New optical transmission for satellite TV and internet

EU-funded scientists developed previously lacking low-cost fibre optics to deliver analogue satellite TV signals to multiple locations in homes. The system sports optical Ethernet as well for Internet connectivity.
New optical transmission for satellite TV and internet
Conventional broadcast TV that sends its radio wave signals via a powerful antenna to smaller ones at residences has been largely replaced by direct-broadcast satellite (DBS) TV. Satellite TV relies on the transmission and reception of signals from satellites orbiting the Earth. Currently, the signal received at the satellite dish is carried to individual viewing locations within a building via coaxial cables.
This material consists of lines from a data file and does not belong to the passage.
(** * Chat-transport file bridge (Backend/TelegramBridge.py)

    A shallow embedding of the bridge's path registry, browse preferences,
    folder browser, bulk-transfer archiver, command router, durable state
    and update loop, followed by the properties of the design document
    that are stated about them.  The desktop command handler, the search
    of a file by its name and the start of the service are embedded as
    well, and further properties of the code close the development.

    Conventions of the embedding.
    - Python [str] values are [string] (byte strings); the text handled by
      the modelled functions is taken to be ASCII, so [len], slicing,
      [lower] and [strip] act per byte.
    - Python [int] is [Z].
    - Mutable dictionaries are finite maps passed explicitly; a session
      dictionary stored in the global [_browse_sessions] is updated in
      place, which is written here as re-inserting the updated session.
    - A call that may raise returns [None] in the result position while
      the state reached at the raise is kept, as in Python.
    - The host is a parameter: what [exists()], [open] and the write of
      the state file do, and what the network answers, are read from
      [FileSystem] and [Externals]. *)

From Stdlib Require Import ZArith Ascii String List Lia.
From Stdlib Require Import Sorted.
From stdpp Require Import base numbers strings list gmap pretty.

(** ** Python string primitives used by the bridge *)

Module PyStr.

(** Line feed, for the multi-line message texts. *)
Definition nl : string := String (ascii_of_nat 10) EmptyString.

(** [c.lower()] for one ASCII character. *)
Definition lower_ascii (c : ascii) : ascii :=
  let n := nat_of_ascii c in
  if (65 <=? n)%nat && (n <=? 90)%nat then ascii_of_nat (n + 32) else c.

(** [s.lower()] *)
Fixpoint lower (s : string) : string :=
  match s with
  | EmptyString => EmptyString
  | String c r => String (lower_ascii c) (lower r)
  end.

(** [s.startswith(p)] *)
Definition startswith (s p : string) : bool := String.prefix p s.

(** [k in t] for strings: [k] occurs as a contiguous substring of [t]. *)
Fixpoint contains (k t : string) : bool :=
  String.prefix k t ||
  match t with
  | EmptyString => false
  | String _ r => contains k r
  end.

(** [any(k in t for k in ks)] *)
Definition any_in (ks : list string) (t : string) : bool :=
  existsb (fun k => contains k t) ks.

(** [x in {...}] for a literal set of strings. *)
Definition mem (x : string) (xs : list string) : bool :=
  existsb (String.eqb x) xs.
The introduction of satellite receivers with multiple tuners requiring multiple cables to reach the set-top boxes (STBs) introduced a significant increase in installation cost, time and disruption, particularly in multi-dwelling units (MDUs). Fibre optic cables have been successfully used in many such cases but cost is still prohibitive for single-family homes (SFHs). The EU-funded project 'DBS LNB-STB optical fibre transmission link' (OPTOSAT) designed, built and tested a prototype demonstrator for that purpose using low-cost optoelectronic components.

The system uses four separate fibre optic cables for four satellite bands to reduce costs associated with separating the signals at the receiver. The fibres are then housed within a single cable assembly. Scientists added an optical Ethernet data network for full integration of satellite TV with very high bandwidth home networking and future high-quality communication at low cost. Prototype receiver and transmitter modules were also produced, the former of which was integrated into a standard satellite receiver for an STB with optical-only input. Two separate field trials demonstrated that the system successfully delivered a full set of channels from a satellite dish to multiple locations within the home and also provided Ethernet connectivity among locations.

Thus, the components conventionally used for transmission of digital signals worked admirably in the transmission of analogue satellite TV. In addition, internet protocol (IP) data connectivity can facilitate not only internet connection but also data streaming from one location to another. OPTOSAT technology for cost-effective distribution of direct video broadcasting satellite TV signals is expected to be met with widespread interest and to generate novel products not currently covered by the range of availabilities.